Another way patients react to therapists is what I call theater, staging mini dramas that enact the pattern perceived in the therapist’s behavior and designed, like real socially relevant theater, to subvert the power structure. These bits of staging are also called projective identifications, maneuvers whose purpose is to communicate by putting the therapist in a role, by making the therapist feel something that is still unspeakable. A therapist asked me for advice on what to do when an adolescent client does his homework during a session. She asked him why and he said he “had to.” I asked if she had done something to make the sessions seem more like school than like therapy, and she acknowledged that there was a manual to get through. She also said she was taking notes on a clipboard during the session, but she “had to.” Here, the client seems to be staging a bit of burlesque, showing the therapist what it’s like to talk to someone with a clipboard.

So my view is that clients are constantly telling us or showing us what we need to know, but we don’t listen. We don’t listen partly because we are not good at understanding analogy, and we avoid what we are not good at. We don’t listen partly because we are told by supervisors that we don’t need to. And we don’t listen because we can get away with it, foisting our dominant narrative—that everything we do is helpful—on our less powerful clients.
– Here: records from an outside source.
(* ===== verification/Pcie.v ===== *)
(** * PCIe: configuration space, enumeration and the table of devices
    (lib/pcie/pcie.c and pcie_dvsec_rmeda.c)

    The state is the static variables of pcie.c and a device, on which the
    accesses to the configuration space act; the device and the two functions
    of the platform port are parameters. *)

From S2P Require Import Prelude.

Local Open Scope Z_scope.

(** ** Constants (pcie.h, pcie_spec.h, plat_pcie_enum.h, pcie_dvsec_rmeda.h) *)

Definition MAX_PCIE_INFO_ENTRIES : Z := 5.
Definition PCIE_DEVICES_MAX : Z := 128.
Definition PCIE_DEV_CFLAG_DOE : Z := Z.shiftl 1 0.
Definition PCIE_DEV_CFLAG_IDE : Z := Z.shiftl 1 1.
Definition PCIE_DEV_CFLAG_DVSEC_RMEDA : Z := Z.shiftl 1 3.
Definition PCIE_EXTRACT_BDF_SEG (bdf : Z) : Z := Z.land (Z.shiftr bdf 16) 0xFF.
Definition PCIE_EXTRACT_BDF_BUS (bdf : Z) : Z := Z.land (Z.shiftr bdf 8) 0xFF.
Definition PCIE_EXTRACT_BDF_DEV (bdf : Z) : Z := Z.land (Z.shiftr bdf 3) 0x1F.
Definition PCIE_EXTRACT_BDF_FUNC (bdf : Z) : Z := Z.land bdf 0x7.
Definition PCIE_CFG_SIZE : Z := 4096.
Definition PCIE_MAX_BUS : Z := 256.
Definition PCIE_MAX_DEV : Z := 32.
Definition PCIE_MAX_FUNC : Z := 8.
Definition PCIE_CREATE_BDF (Seg Bus Dev Func : Z) : Z :=
  Z.lor (Z.lor (Z.lor (u32 (Z.shiftl Seg 16)) (u32 (Z.shiftl Bus 8))) (u32 (Z.shiftl Dev 3))) Func.
Definition PCIE_UNKNOWN_RESPONSE : Z := 0xFFFFFFFF.
Definition PCIE_CAP : Z := 1.
Definition PCIE_ECAP : Z := 2.
Definition CC_SUB_MASK : Z := 0xFF.
Definition CC_BASE_MASK : Z := 0xFF.
Definition CC_SUB_SHIFT : Z := 16.
Definition CC_BASE_SHIFT : Z := 24.

Definition TYPE0_HEADER : Z := 0.
Definition TYPE1_HEADER : Z := 1.
Definition TYPE01_VIDR : Z := 0x0.
Definition TYPE01_RIDR : Z := 0x8.
Definition TYPE01_CLSR : Z := 0xc.
Definition TYPE01_CPR : Z := 0x34.
Definition TYPE01_CPR_MASK : Z := 0xff.
Definition TYPE01_HTR_SHIFT : Z := 16.
Definition TYPE01_HTR_MASK : Z := 0xff.
Definition HB_BASE_CLASS : Z := 0x06.
Definition HB_SUB_CLASS : Z := 0x00.
Definition HTR_HL_SHIFT : Z := 0x0.
Definition HTR_HL_MASK : Z := 0x7f.
Definition BAR0_OFFSET : Z := 0x10.
Definition BAR_64_BIT : Z := 0x1.
Definition BAR_32_BIT : Z := 0x0.
Definition BAR_TYPE (bar_reg_value : Z) : Z := Z.land bar_reg_value 0x1.
Definition BAR_REG (bar_reg_value : Z) : Z := Z.land (Z.shiftr bar_reg_value 2) 0x1.
Definition TYPE1_PBN : Z := 0x18.
Definition SECBN_SHIFT : Z := 8.
Definition SUBBN_SHIFT : Z := 16.
Definition SECBN_MASK : Z := 0xff.
Definition SUBBN_MASK : Z := 0xff.
Definition PCIE_NCPR_SHIFT : Z := 8.
Definition PCIE_ECAP_NCPR_SHIFT : Z := 20.
Definition PCIE_CIDR_MASK : Z := 0xff.
Definition PCIE_NCPR_MASK : Z := 0xff.
Definition PCIE_ECAP_CIDR_MASK : Z := 0xffff.
Definition PCIE_ECAP_NCPR_MASK : Z := 0xfff.
Definition PCIE_ECAP_START : Z := 0x100.
Definition PCIE_ECAP_END : Z := 0xFFC.
Definition CID_PCIECS : Z := 0x10.
Definition ECID_DVSEC : Z := 0x0023.
Definition ECID_DOE : Z := 0x002E.
Definition ECID_IDE : Z := 0x0030.
Definition CIDR_OFFSET : Z := 0x0.
Definition PCIECR_OFFSET : Z := 0x2.
Definition PCIECR_DPT_SHIFT : Z := 4.
Definition PCIECR_DPT_MASK : Z := 0xf.
Definition RCiEP : Z := Z.shiftl 1 9.
Definition RCEC : Z := Z.shiftl 1 10.
Definition EP : Z := Z.shiftl 1 0.
Definition RP : Z := Z.shiftl 1 4.
Definition iEP_EP : Z := Z.shiftl 1 12.
Definition iEP_RP : Z := Z.shiftl 1 11.

Definition HEADER_OFFSET : Z := 0xC.
Definition BUS_NUM_REG_OFFSET : Z := 0x18.
Definition TYPE1_BAR_MAX_OFF : Z := 0x14.
Definition TYPE0_BAR_MAX_OFF : Z := 0x24.
Definition BAR_MEM_SPACE : Z := 0.
Definition MEM_BASE32_LIM_MASK : Z := 0xFFF00000.
Definition MEM_BASE64_LIM_MASK : Z := 0xFFFFFFFFFFF00000.
Definition NON_PRE_FET_OFFSET : Z := 0x20.
Definition PRE_FET_OFFSET : Z := 0x24.
Definition BAR_INCREMENT : Z := 0x100000.
Definition PRI_BUS_CLEAR_MASK : Z := 0xFFFFFF00.
Definition COMMAND_REG_OFFSET : Z := 0x04.
Definition REG_ACC_DATA : Z := 0x7.
Definition SERR_ENABLE : Z := 0x10.
Definition BAR_MASK : Z := 0xFFFFFFF0.
Definition PCIE_HEADER_TYPE (header_value : Z) : Z := Z.land (Z.shiftr header_value 16) 0x3.
Definition BUS_NUM_REG_CFG (sub_bus sec_bus bus : Z) : Z :=
  Z.lor (Z.lor (u32 (Z.shiftl sub_bus 16)) (u32 (Z.shiftl sec_bus 8))) bus.
Definition REG_MASK_SHIFT (bar_value : Z) : Z := Z.shiftr (Z.land bar_value MEM_BASE32_LIM_MASK) 16.

Definition PCIE_ECAP_DVSEC_HDR1_OFFSET : Z := 4.
Definition PCIE_ECAP_DVSEC_HDR2_OFFSET : Z := 8.
Definition DVSEC_VENDOR_ID_ARM : Z := 0x13b5.
Definition DVSEC_REVISION_0 : Z := 0x0.
Definition DVSEC_ID_RME_DA : Z := 0xFF01.

(** [EXTRACT(field, reg)] of a field at [shift] of [width] bits *)
Definition EXTRACT_field (shift width reg : Z) : Z :=
  Z.shiftr (Z.land reg (Z.shiftl (Z.ones width) shift)) shift.

(** ** Data (pcie.h) *)

Record pcie_info_block := {
  ecam_base : Z;
  segment_num : Z;
  start_bus_num : Z;
  end_bus_num : Z;
}.

Record pcie_info_table := {
  info_entries : Z;
  block : list pcie_info_block;
}.

(** [rp_dev] is an index into the table of devices. *)
Record pcie_dev := {
  bdf : Z;
  rp_dev : option Z;
  cflags : Z;
  doe_cap_base : Z;
  ide_cap_base : Z;
  dvsec_rmeda_cap_base : Z;
  dp_type : Z;
  dev_ecam_base : Z;
}.

Definition no_dev : pcie_dev :=
  {| bdf := 0; rp_dev := None; cflags := 0; doe_cap_base := 0; ide_cap_base := 0;
     dvsec_rmeda_cap_base := 0; dp_type := 0; dev_ecam_base := 0 |}.

(** The variables that hold the next addresses *)
Record bar_vars := {
  g_bar64_p_start : Z;
  g_rp_bar64_value : Z;
  g_bar64_p_max : Z;
  g_64_bus : Z;
  g_bar64_size : Z;
  g_bar32_np_start : Z;
  g_bar32_p_start : Z;
  g_rp_bar32_value : Z;
  g_bar32_np_max : Z;
  g_bar32_p_max : Z;
  g_np_bar_size : Z;
  g_p_bar_size : Z;
  g_np_bus : Z;
  g_p_bus : Z;
}.

(** The device: 32-bit accesses to its memory *)
Class PcieHw (D : Type) := {
  cfg_read_32 : Z → M D Z;
  cfg_write_32 : Z → Z → M D unit;
}.

(** The platform port: the table, and the result of
    [plat_pcie_get_bar_config()] with the five values it sets *)
Class PciePlat := {
  plat_pcie_get_info_table : option pcie_info_table;
  plat_pcie_get_bar_config : Z * (Z * Z * Z * Z * Z);
}.

Section Driver.

Context {D : Type} `{PcieHw D} `{PciePlat}.

(** How often the loops over the capabilities of a function may go round *)
Context (cap_fuel : nat).

Record pcie := {
  hw : D;
  g_pcie_info_table : option pcie_info_table;
  g_pcie_bdf_table : bool;
  num_entries : Z;
  device : list pcie_dev;
  g_pcie_index : Z;
  bars : bar_vars;
  is_init : bool;
}.

Definition set_hw (s : pcie) (d : D) : pcie :=
  {| hw := d; g_pcie_info_table := g_pcie_info_table s; g_pcie_bdf_table := g_pcie_bdf_table s;
     num_entries := num_entries s; device := device s; g_pcie_index := g_pcie_index s; bars := bars s;
     is_init := is_init s |}.
Definition set_info (s : pcie) (t : option pcie_info_table) (i : Z) : pcie :=
  {| hw := hw s; g_pcie_info_table := t; g_pcie_bdf_table := g_pcie_bdf_table s;
     num_entries := num_entries s; device := device s; g_pcie_index := i; bars := bars s;
     is_init := is_init s |}.
Definition set_table (s : pcie) (p : bool) (n : Z) (l : list pcie_dev) : pcie :=
  {| hw := hw s; g_pcie_info_table := g_pcie_info_table s; g_pcie_bdf_table := p;
     num_entries := n; device := l; g_pcie_index := g_pcie_index s; bars := bars s; is_init := is_init s |}.
Definition set_bars (s : pcie) (b : bar_vars) : pcie :=
  {| hw := hw s; g_pcie_info_table := g_pcie_info_table s; g_pcie_bdf_table := g_pcie_bdf_table s;
     num_entries := num_entries s; device := device s; g_pcie_index := g_pcie_index s; bars := b;
     is_init := is_init s |}.
Definition set_init (s : pcie) : pcie :=
  {| hw := hw s; g_pcie_info_table := g_pcie_info_table s; g_pcie_bdf_table := g_pcie_bdf_table s;
     num_entries := num_entries s; device := device s; g_pcie_index := g_pcie_index s; bars := bars s;
     is_init := true |}.

Abbreviation P := (M pcie).
Lemma bus_funcs_app (l l' : bus) : bus_funcs (l ++ l') = bus_funcs l ++ bus_funcs l'.
Proof. unfold bus_funcs. by rewrite fmap_app, fmap_app, concat_app. Qed.

Lemma bus_funcs_elem (x : Z) (f : func) (l : bus) : (x, f) ∈ l → f ∈ bus_funcs l.
Proof.
  intros Hin. apply list_elem_of_split in Hin as (l1 & l2 & ->). rewrite bus_funcs_app, bus_funcs_cons.
  apply elem_of_app. right. apply elem_of_app. left. apply funcs_self.
Qed.

(** ** Requests *)

Section Route.

Context {R : Type} `{FnHw R} (m : nat → R).

Definition claims (f : func) (b : Z) : bool :=
  is_bridge f && (bus_sec (rd (m (fid f)) BUS_NUM_REG_OFFSET) <=? b)
  && (b <=? bus_sub (rd (m (fid f)) BUS_NUM_REG_OFFSET)).

Fixpoint on_bus (k : Z) (l : bus) : option func :=
  match l with
  | [] => None
  | (x, f) :: l' => if x =? k then Some f else on_bus k l'
  end.

(** The function a request for device and function [k] of bus [b] gets to: from
    a bus with other number, the first bridge that claims [b] passes it on. *)
Fixpoint froute (f : func) (b k : Z) : option func :=
  match f with
  | Func id _ below =>
      if b =? bus_sec (rd (m id) BUS_NUM_REG_OFFSET) then on_bus k below
      else
        (fix go (l : bus) : option func :=
           match l with
           | [] => None
           | (_, g) :: l' => if claims g b then froute g b k else go l'
           end) below
  end.

Fixpoint pass (l : bus) (b k : Z) : option func :=
  match l with
  | [] => None
  | (_, g) :: l' => if claims g b then froute g b k else pass l' b k
  end.

Definition broute (here : Z) (l : bus) (b k : Z) : option func :=
  if b =? here then on_bus k l else pass l b k.

Lemma froute_eq (id : nat) (kd : fkind) (below : bus) (b k : Z) :
  froute (Func id kd below) b k = broute (bus_sec (rd (m id) BUS_NUM_REG_OFFSET)) below b k.
Proof.
  unfold broute. cbn [froute]. destruct (b =? _); [done|]. induction below as [|[x g] l IH]; [done|].
  cbn [pass]. by rewrite IH.
Qed.

End Route.

(** ** Changes that leave requests alone *)

(** The same buses behind the bridges of [fs] *)
Definition same_buses {R} `{FnHw R} (fs : list func) (m m' : nat → R) : Prop :=
  ∀ f, f ∈ fs → is_bridge f = true →
    bus_sec (rd (m' (fid f)) BUS_NUM_REG_OFFSET) = bus_sec (rd (m (fid f)) BUS_NUM_REG_OFFSET)
    ∧ bus_sub (rd (m' (fid f)) BUS_NUM_REG_OFFSET) = bus_sub (rd (m (fid f)) BUS_NUM_REG_OFFSET).

Section Frame.

Context {R : Type} `{FnHw R}.

Lemma claims_same (fs : list func) (m m' : nat → R) (f : func) (b : Z) :
  same_buses fs m m' → f ∈ fs → claims m' f b = claims m f b.
Proof. unfold claims. intros Hs Hf. destruct (is_bridge f) eqn:Hb; [|done]. by destruct (Hs f Hf Hb) as [-> ->]. Qed.

Lemma claims_bridge (m : nat → R) (f : func) (b : Z) : claims m f b = true → is_bridge f = true.
Proof. unfold claims. intros Hc. apply andb_true_iff in Hc as [Hc _]. by apply andb_true_iff in Hc as [Hc _]. Qed.

Lemma pass_same (m m' : nat → R) (l : bus) : same_buses (bus_funcs l) m m' → ∀ b k, pass m' l b k = pass m l b k.
Proof.
  assert (∀ f, same_buses (funcs f) m m' → is_bridge f = true → ∀ b k, froute m' f b k = froute m f b k) as Hf.
  { intros f. induction f as [id kd below IH] using func_rect_all. intros Hs Hb b k. rewrite !froute_eq.
    rewrite funcs_eq in Hs. pose proof (Hs (Func id kd below) ltac:(left) Hb) as [Hid _]. cbn [fid] in Hid. rewrite Hid. unfold broute.
    destruct (b =? _); [done|].
    assert (same_buses (bus_funcs below) m m') as Hs' by (intros g Hg; apply Hs; by right).
    clear Hs Hid Hb. induction IH as [|[x g] l' Hg _ IHl]; [done|]. cbn [pass]. rewrite bus_funcs_cons in Hs'.
    rewrite (claims_same (funcs g) m m') by (try apply funcs_self; intros h Hh; apply Hs'; apply elem_of_app; by left).
    destruct (claims m g b) eqn:Hc.
    - apply Hg; [|by eapply claims_bridge].
      intros h Hh. apply Hs'. apply elem_of_app. by left.
    - apply IHl. intros h Hh. apply Hs'. apply elem_of_app. by right. }
  intros Hs b k. induction l as [|[x g] l IH]; [done|]. rewrite bus_funcs_cons in Hs. cbn [pass].
  rewrite (claims_same (funcs g) m m') by (try apply funcs_self; intros h Hh; apply Hs; apply elem_of_app; by left).
  destruct (claims m g b) eqn:Hc.
  - apply Hf; [|by eapply claims_bridge]. intros h Hh. apply Hs. apply elem_of_app. by left.
  - apply IH. intros h Hh. apply Hs. apply elem_of_app. by right.
Qed.

Lemma broute_same (m m' : nat → R) (l : bus) : same_buses (bus_funcs l) m m' →
  ∀ here b k, broute m' here l b k = broute m here l b k.
Proof. intros Hs here b k. unfold broute. by rewrite (pass_same m m' l Hs). Qed.
(** What enumerating a bus is to do *)
Definition enumerates (below : Z → Z → M (pcie (nat → R)) Z) (b : Z) (l : bus) : Prop :=
  ∀ s, opened root (hw s) b l → ready s → ∃ s', below b (u32 (b + 1)) s = Ok (b + bus_total l, s')
    ∧ numbered (hw s') l (b + 1) ∧ only l s s'.

(** Before the bus behind a bridge is enumerated, the bridge is opened. *)
Lemma open_bridge (b k : Z) (pre post : bus) (f : func) (x : enum_vars) (s0 s : pcie (nat → R)) :
  is_bridge f = true → 0 <= b <= last → 0 <= k < 256 → 0 <= sec_bus x <= last →
  halfway b pre ((k, f) :: post) x s0 s →
  ∃ s1, (∀ A (next : M (pcie (nat → R)) A),
        (com_reg_value ← pal_pci_cfg_read b (k / 8) (k mod 8) COMMAND_REG_OFFSET;
         pal_pci_cfg_write b (k / 8) (k mod 8) COMMAND_REG_OFFSET (Z.lor com_reg_value REG_ACC_DATA);;
         pal_pci_cfg_write b (k / 8) (k mod 8) BUS_NUM_REG_OFFSET (BUS_NUM_REG_CFG 0xFF (sec_bus x) b);;
         v ← get_bars;
         pal_pci_cfg_write b (k / 8) (k mod 8) NON_PRE_FET_OFFSET (Z.land (Z.shiftr (g_bar32_np_start v) 16) 0xFFF0);;
         pal_pci_cfg_write b (k / 8) (k mod 8) PRE_FET_OFFSET (Z.land (Z.shiftr (g_bar32_p_start v) 16) 0xFFF0);;
         next) s = next s1)
    ∧ only (pre ++ (k, f) :: post) s s1 ∧ (∀ i, i ≠ fid f → hw s1 i = hw s i)
    ∧ opened root (hw s1) b (pre ++ (k, f) :: post) ∧ opened root (hw s1) (sec_bus x) (fbelow f).
Proof.
  intros Hf Hb Hk Hx (Ho & Hn & Hsec & Hsub & Honly). pose proof (proj1 (proj2 Honly)) as Hr.
  pose proof (opened_in _ _ _ _ _ _ Ho) as Hin.
  pose proof (read_here b k f Hb Hk COMMAND_REG_OFFSET s (opened_here _ _ _ _ _ _ Hr Ho ltac:(lia)) ltac:(done)) as R0.
  destruct (opened_safe _ b k pre post f s (safe_write b k f Hb Hk COMMAND_REG_OFFSET
    (Z.lor (rd (hw s (fid f)) COMMAND_REG_OFFSET) REG_ACC_DATA) ltac:(done) ltac:(by right)) Hr Ho ltac:(lia))
    as (? & s1 & R1 & T1 & O1 & P1).
  pose proof (proj1 (proj2 O1)) as Hr1.
  destruct (write_bus b k 0xFF (sec_bus x) (pre ++ (k, f) :: post) f s1 Hr1 (opened_here _ _ _ _ _ _ Hr1 P1 ltac:(lia)))
    as (s2 & R2 & O2 & E2 & S2 & U2); try done; try lia; [apply elem_middle|].
  pose proof (proj1 (proj2 O2)) as Hr2.
  assert (opened root (hw s2) b (pre ++ (k, f) :: post)) as P2 by (by eapply opened_only).
  destruct (opened_safe _ b k pre post f s2 (safe_write b k f Hb Hk NON_PRE_FET_OFFSET
    (Z.land (Z.shiftr (g_bar32_np_start (bars s2)) 16) 0xFFF0) ltac:(done) ltac:(by right)) Hr2 P2 ltac:(lia))
    as (? & s3 & R3 & T3 & O3 & P3).
  pose proof (proj1 (proj2 O3)) as Hr3.
  destruct (opened_safe _ b k pre post f s3 (safe_write b k f Hb Hk PRE_FET_OFFSET
    (Z.land (Z.shiftr (g_bar32_p_start (bars s2)) 16) 0xFFF0) ltac:(done) ltac:(by right)) Hr3 P3 ltac:(lia))
    as (? & s4 & R4 & T4 & O4 & P4).
  exists s4. destruct T1 as (T1 & _), T3 as (T3 & _ & T3' & _), T4 as (T4 & _ & T4' & _).
  destruct (T3' Hf) as [T3b _], (T4' Hf) as [T4b _].
  assert (∀ i, i ≠ fid f → hw s4 i = hw s i) as Hother by (intros i Hi; by rewrite T4, T3, E2, T1).
  split_and!; [| |done|done|].
  - intros A next. by rewrite (bind_Ok _ _ _ _ _ R0), (bind_Ok _ _ _ _ _ R1), (bind_Ok _ _ _ _ _ R2), (bind_Ok _ _ _ _ _ eq_refl),
      (bind_Ok _ _ _ _ _ R3), (bind_Ok _ _ _ _ _ R4).
  - eapply only_trans; [exact O1|]. eapply only_trans; [exact O2|]. by eapply only_trans.
  - eapply (opened_step root (hw s4) b (sec_bus x) pre k f post P4); [|done| | |].
    + assert (numbered (hw s4) pre (b + 1)) as Hn4.
      { eapply numbered_ext; [|exact Hn]. intros i Hi. apply Hother.
        by apply (split_ids pre post k f (opened_nodup root _ _ _ Hnd Ho)). }
      eapply Forall_impl; [apply (numbered_closed _ _ _ Hn4)|]. intros y Hy d Hd. apply Hy. lia.
    + pose proof (bus_total_nonneg pre). lia.
    + by rewrite T4b, T3b.
    + by rewrite T4b, T3b.
Qed.

(** Afterwards it gets its range, and its own registers. *)
Lemma close_bridge (b k sub : Z) (pre post : bus) (f : func) (x : enum_vars) (s : pcie (nat → R)) :
  is_bridge f = true → 0 <= b <= last → 0 <= k < 256 → 0 <= sec_bus x <= last → 0 <= sub <= last → ready s →
  opened root (hw s) b (pre ++ (k, f) :: post) →
  ∃ x' s', (pal_pci_cfg_write b (k / 8) (k mod 8) BUS_NUM_REG_OFFSET (BUS_NUM_REG_CFG sub (sec_bus x) b);;
             v ← get_bars;
             get_resource_base_32 b (k / 8) (k mod 8) (bar32_p_base x) (bar32_np_base x) (g_bar32_p_max v)
               (g_bar32_np_max v);;
             v ← get_bars;
             get_resource_base_64 b (k / 8) (k mod 8) (bar64_p_base x) (g_bar64_p_max v);;
             pcie_rp_program_bar b (k / 8) (k mod 8);;
             v ← get_bars;
             mret {| sec_bus := u32 (sub + 1); sub_bus := sub; bar32_p_base := g_bar32_p_start v;
                     bar32_np_base := g_bar32_np_start v; bar64_p_base := g_bar64_p_start v |}) s = Ok (x', s')
    ∧ sec_bus x' = sub + 1 ∧ sub_bus x' = sub
    ∧ only (pre ++ (k, f) :: post) s s' ∧ (∀ i, i ≠ fid f → hw s' i = hw s i)
    ∧ opened root (hw s') b (pre ++ (k, f) :: post)
    ∧ bus_sec (rd (hw s' (fid f)) BUS_NUM_REG_OFFSET) = sec_bus x
    ∧ bus_sub (rd (hw s' (fid f)) BUS_NUM_REG_OFFSET) = sub.
Proof.
  intros Hf Hb Hk Hx Hsub Hr Ho. pose proof (opened_in _ _ _ _ _ _ Ho) as Hin.
  destruct (write_bus b k sub (sec_bus x) (pre ++ (k, f) :: post) f s Hr (opened_here _ _ _ _ _ _ Hr Ho ltac:(lia)))
    as (s1 & R1 & O1 & E1 & S1 & U1); try done; try lia; [apply elem_middle|].
  rewrite (bind_Ok _ _ _ _ _ R1). pose proof (proj1 (proj2 O1)) as Hr1.
  assert (opened root (hw s1) b (pre ++ (k, f) :: post)) as P1 by (by eapply opened_only).
  erewrite bind_Ok by reflexivity.
  destruct (opened_safe _ b k pre post f s1 (safe_resource_32 Hnd b k f Hb Hk Hin (bar32_p_base x) (bar32_np_base x)
    (g_bar32_p_max (bars s1)) (g_bar32_np_max (bars s1))) Hr1 P1 ltac:(lia)) as (? & s2 & R2 & T2 & O2 & P2).
  rewrite (bind_Ok _ _ _ _ _ R2). pose proof (proj1 (proj2 O2)) as Hr2. erewrite bind_Ok by reflexivity.
  destruct (opened_safe _ b k pre post f s2 (safe_resource_64 Hnd b k f Hb Hk Hin (bar64_p_base x)
    (g_bar64_p_max (bars s2))) Hr2 P2 ltac:(lia)) as (? & s3 & R3 & T3 & O3 & P3).
  rewrite (bind_Ok _ _ _ _ _ R3). pose proof (proj1 (proj2 O3)) as Hr3.
  destruct (opened_safe _ b k pre post f s3 (safe_rp_bar Hnd b k f Hb Hk Hin Hf) Hr3 P3 ltac:(lia))
    as (? & s4 & R4 & T4 & O4 & P4).
  rewrite (bind_Ok _ _ _ _ _ R4). erewrite bind_Ok by reflexivity. eexists _, s4. split; [reflexivity|].
  cbn [sec_bus sub_bus]. destruct T2 as (T2 & _ & T2' & _), T3 as (T3 & _ & T3' & _), T4 as (T4 & _ & T4' & _).
  destruct (T2' Hf) as [T2b _], (T3' Hf) as [T3b _], (T4' Hf) as [T4b _].
  split_and!; [|done| | |done|by rewrite T4b, T3b, T2b|by rewrite T4b, T3b, T2b].
  - apply u32_small. unfold UINT32_MAX. lia.
  - eapply only_trans; [exact O1|]. eapply only_trans; [exact O2|]. by eapply only_trans.
  - intros i Hi. by rewrite T4, T3, T2, E1.
Qed.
A way around this deafness is to treat your client as if he or she is William Shakespeare, a superb poet and dramatist. Shakespeare’s genius was his ability to put into immortal words the fantasies and symbols that occurred to him when contemplating the human condition. But apt fantasies and symbols themselves are within the reach of all of us, as witnessed every night in our dreams. Treating clients like a group of Shakespeares ensures that we will give their fantasies and symbols the communicative weight and interpretive effort they deserve.